Ecrire en français
« L’on voudrait avoir cent langues pour se faire connaître »
(Blaise Pascal)
Pourquoi j’écris ? Tout simplement parce que j’ai des choses à raconter: mes souvenirs, mes émotions, mes frustrations, une injustice, un rêve – ou un cauchemar. J’écris parce que je suis. J’écris parce que je veux transmettre une histoire dictée par un besoin intérieur qui me pousse à coucher sur le papier, en prose ou en vers, des idées et des pensées qui sont à moi, qui sont moi. J’écris pour m’évader de la réalité ou, au contraire, pour me rappeler à moi-même et à ceux qui voudront bien me lire. J’écris pour ouvrir la porte à un passé ténébreux ou à un avenir que je voudrais moins sombre. J’écris parce que je veux être lu, car l’écriture est aussi, à mes yeux, une arme de combat.
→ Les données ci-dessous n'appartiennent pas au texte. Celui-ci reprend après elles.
Lemma find_walk_failing uk s n i off st st' o : find_walk r uk s n i off st = (st', o) -> failing st -> failing st'.
Proof.
  revert i off st. induction n as [|n IH]; intros i off st; cbn [find_walk]; [by intros [= <- _]|]. intros E He.
  pose proof (step_delta_failing off st He). repeat case_match; simplify_eq; try done. by eapply IH.
Qed.

Lemma find_in_run_failing uk s st st' o : find_in_run r uk s st = (st', o) -> failing st -> failing st'.
Proof. unfold find_in_run. destruct (rc_overflowed _); [intros E ?; by eapply find_walk_failing|by intros [= <- _]]. Qed.

Lemma enter_start_failing st : failing st -> failing (enter_block_start r st).
Proof. unfold enter_block_start. intros He. destruct (r_prefix_delta r); [by apply step_delta_failing|by apply decode_at_failing]. Qed.

Lemma enter_end_failing st : failing st -> failing (enter_block_end r st).
Proof.
  unfold enter_block_end. intros He. destruct (length (si_restarts st)); [done|]. destruct (ensure_run _ _ _) as [st' ok] eqn:E.
  apply ensure_run_failing in E; [|done]. destruct ok; [|done]. destruct (length _); [done|by apply position_in_run_failing].
Qed.

Lemma enter_last_failing st : failing st -> failing (enter_last_offset r st).
Proof. unfold enter_last_offset. intros He. destruct (length _); [done|by apply decode_at_failing]. Qed.

Lemma enter_next_failing i st : failing st -> failing (enter_next_block checksum mmap r i st).
Proof.
  unfold enter_next_block. intros He. destruct (load_block _ _ _ _ _ _) as [st' ok] eqn:E. apply load_failing in E; [|done].
  destruct ok; [by apply enter_start_failing|done].
Qed.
Pourquoi j’écris en français ? En écrivant, je me laisse guider par mon désir de ressusciter certains visages aimés effacés par les hommes ou par le temps. Et le français a sur la langue acquise, l’hébreu en l’occurrence, sinon une prééminence évidente, du moins un avantage naturel octroyé par la force du lien ombilical, un droit d’aînesse, la supériorité de l’état privilégié de la langue maternelle. Il ne s’agit pas, bien entendu, d’une supériorité syntaxique, lexicologique ou sémantique de la première sur la seconde, mais tout bonnement de l’avantage de la primauté. Traducteur par prédilection et par métier, je sais pertinemment que toutes les langues sont des œuvres d’art, que toutes sont fonctionnelles à la géographie, aux conditions de vie et aux modalités oscillantes des besoins, des désirs, des émotions et des frustrations de celui qui la parle. Toutefois, une langue maternelle n’est pas seulement un instrument d’échanges : c’est la première structure de bruits organisés qui nous a vu naître. Si je suis aujourd’hui à cheval sur deux cultures, condamné à vivre entre deux moyens d’expression et de communication qui se complètent ou s’opposent, c’est au rythme du français que j’ai évolué. Durant mes vingt premières années, il y a eu le français et l’argot parisien. Plus ou moins consciemment, je retombe toujours sur le français, comme le chat retombe toujours sur ses pattes, même si je maîtrise l’hébreu et que je l’aime au point d’avoir mal lorsqu’on le dégrade. Ecrire en français signifie pour moi parler de mon enfance, c’est évoquer les couleurs de ce petit village de Picardie qui fut mon paradis - mais aussi la porte de l’enfer. Ecrire en français, c’est raconter les souvenirs d’un enfant de quatre ans qui découvrait le monde et ses miracles avec des mots français qui avaient les couleurs et les odeurs de la France. Alors, à David et à Marianne, à mes deux amours, je fais cette confidence :
Hier le patois et l’argot étaient mes dialectes,
Aujourd’hui mon parler est celui de la Bible,
De chacun de ces héritages, je me délecte,
Pourtant le dilemme est trop souvent pénible.
Multiple richesse, identité composite, terrible dualité,
Patrimoines douloureux, l’un d’un passé ténébreux
Qui déportait les enfants en toute légalité,
L’autre qui m’a sauvé des eaux, moi l’Hébreu.